Work to be completed.
The task calls for each record to be given again exactly.

Extracted data.

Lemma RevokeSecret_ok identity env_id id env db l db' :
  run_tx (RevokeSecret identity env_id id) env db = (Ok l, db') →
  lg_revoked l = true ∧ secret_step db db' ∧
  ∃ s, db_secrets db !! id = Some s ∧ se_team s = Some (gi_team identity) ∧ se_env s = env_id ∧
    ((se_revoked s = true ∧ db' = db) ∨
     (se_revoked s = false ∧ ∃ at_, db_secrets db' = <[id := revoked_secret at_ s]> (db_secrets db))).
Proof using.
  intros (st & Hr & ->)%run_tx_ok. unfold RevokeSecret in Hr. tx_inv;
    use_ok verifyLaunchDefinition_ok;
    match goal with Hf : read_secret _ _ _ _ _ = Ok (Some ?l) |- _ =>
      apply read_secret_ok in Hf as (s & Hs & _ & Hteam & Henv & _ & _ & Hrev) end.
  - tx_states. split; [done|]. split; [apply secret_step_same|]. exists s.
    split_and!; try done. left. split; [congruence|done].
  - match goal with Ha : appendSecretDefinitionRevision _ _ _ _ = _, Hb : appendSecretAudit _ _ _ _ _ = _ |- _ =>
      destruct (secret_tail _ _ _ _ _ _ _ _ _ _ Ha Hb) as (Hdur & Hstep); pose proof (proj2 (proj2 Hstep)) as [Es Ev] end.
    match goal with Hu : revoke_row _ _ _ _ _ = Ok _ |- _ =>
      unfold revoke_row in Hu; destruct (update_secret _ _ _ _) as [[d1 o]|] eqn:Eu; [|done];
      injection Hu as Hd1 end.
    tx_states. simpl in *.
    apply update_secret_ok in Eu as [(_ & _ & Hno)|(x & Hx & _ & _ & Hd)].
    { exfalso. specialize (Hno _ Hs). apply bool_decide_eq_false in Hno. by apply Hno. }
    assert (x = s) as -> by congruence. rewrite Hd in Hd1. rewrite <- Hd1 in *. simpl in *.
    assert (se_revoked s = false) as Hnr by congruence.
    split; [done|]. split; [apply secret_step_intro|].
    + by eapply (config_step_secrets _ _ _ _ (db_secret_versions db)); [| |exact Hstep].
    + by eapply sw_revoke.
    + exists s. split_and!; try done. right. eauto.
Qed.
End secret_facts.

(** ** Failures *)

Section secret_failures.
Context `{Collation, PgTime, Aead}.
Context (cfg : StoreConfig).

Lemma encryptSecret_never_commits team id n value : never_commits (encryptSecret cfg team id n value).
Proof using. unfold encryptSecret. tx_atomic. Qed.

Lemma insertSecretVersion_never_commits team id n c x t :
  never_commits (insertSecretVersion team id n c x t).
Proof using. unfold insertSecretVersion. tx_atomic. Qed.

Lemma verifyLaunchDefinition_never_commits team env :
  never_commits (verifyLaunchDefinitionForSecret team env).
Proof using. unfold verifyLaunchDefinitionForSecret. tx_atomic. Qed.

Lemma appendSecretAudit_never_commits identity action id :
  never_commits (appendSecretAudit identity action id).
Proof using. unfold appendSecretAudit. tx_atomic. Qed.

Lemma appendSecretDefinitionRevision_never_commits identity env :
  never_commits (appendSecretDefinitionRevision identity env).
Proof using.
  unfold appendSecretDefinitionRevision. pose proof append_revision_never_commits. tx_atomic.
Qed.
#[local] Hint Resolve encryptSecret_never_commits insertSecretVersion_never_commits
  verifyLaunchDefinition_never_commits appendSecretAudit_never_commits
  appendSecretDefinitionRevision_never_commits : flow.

Answer to the exercise.
Lemma RevokeSecret_ok identity env_id id env db l db' :
  run_tx (RevokeSecret identity env_id id) env db = (Ok l, db') →
  lg_revoked l = true ∧ secret_step db db' ∧
  ∃ s, db_secrets db !! id = Some s ∧ se_team s = Some (gi_team identity) ∧ se_env s = env_id ∧
    ((se_revoked s = true ∧ db' = db) ∨
     (se_revoked s = false ∧ ∃ at_, db_secrets db' = <[id := revoked_secret at_ s]> (db_secrets db))).
Proof using.
  intros (st & Hr & ->)%run_tx_ok. unfold RevokeSecret in Hr. tx_inv;
    use_ok verifyLaunchDefinition_ok;
    match goal with Hf : read_secret _ _ _ _ _ = Ok (Some ?l) |- _ =>
      apply read_secret_ok in Hf as (s & Hs & _ & Hteam & Henv & _ & _ & Hrev) end.
  - tx_states. split; [done|]. split; [apply secret_step_same|]. exists s.
    split_and!; try done. left. split; [congruence|done].
  - match goal with Ha : appendSecretDefinitionRevision _ _ _ _ = _, Hb : appendSecretAudit _ _ _ _ _ = _ |- _ =>
      destruct (secret_tail _ _ _ _ _ _ _ _ _ _ Ha Hb) as (Hdur & Hstep); pose proof (proj2 (proj2 Hstep)) as [Es Ev] end.
    match goal with Hu : revoke_row _ _ _ _ _ = Ok _ |- _ =>
      unfold revoke_row in Hu; destruct (update_secret _ _ _ _) as [[d1 o]|] eqn:Eu; [|done];
      injection Hu as Hd1 end.
    tx_states. simpl in *.
    apply update_secret_ok in Eu as [(_ & _ & Hno)|(x & Hx & _ & _ & Hd)].
    { exfalso. specialize (Hno _ Hs). apply bool_decide_eq_false in Hno. by apply Hno. }
    assert (x = s) as -> by congruence. rewrite Hd in Hd1. rewrite <- Hd1 in *. simpl in *.
    assert (se_revoked s = false) as Hnr by congruence.
    split; [done|]. split; [apply secret_step_intro|].
    + by eapply (config_step_secrets _ _ _ _ (db_secret_versions db)); [| |exact Hstep].
    + by eapply sw_revoke.
    + exists s. split_and!; try done. right. eauto.
Qed.
End secret_facts.

(** ** Failures *)

Section secret_failures.
Context `{Collation, PgTime, Aead}.
Context (cfg : StoreConfig).

Lemma encryptSecret_never_commits team id n value : never_commits (encryptSecret cfg team id n value).
Proof using. unfold encryptSecret. tx_atomic. Qed.

Lemma insertSecretVersion_never_commits team id n c x t :
  never_commits (insertSecretVersion team id n c x t).
Proof using. unfold insertSecretVersion. tx_atomic. Qed.

Lemma verifyLaunchDefinition_never_commits team env :
  never_commits (verifyLaunchDefinitionForSecret team env).
Proof using. unfold verifyLaunchDefinitionForSecret. tx_atomic. Qed.

Lemma appendSecretAudit_never_commits identity action id :
  never_commits (appendSecretAudit identity action id).
Proof using. unfold appendSecretAudit. tx_atomic. Qed.

Lemma appendSecretDefinitionRevision_never_commits identity env :
  never_commits (appendSecretDefinitionRevision identity env).
Proof using.
  unfold appendSecretDefinitionRevision. pose proof append_revision_never_commits. tx_atomic.
Qed.
#[local] Hint Resolve encryptSecret_never_commits insertSecretVersion_never_commits
  verifyLaunchDefinition_never_commits appendSecretAudit_never_commits
  appendSecretDefinitionRevision_never_commits : flow.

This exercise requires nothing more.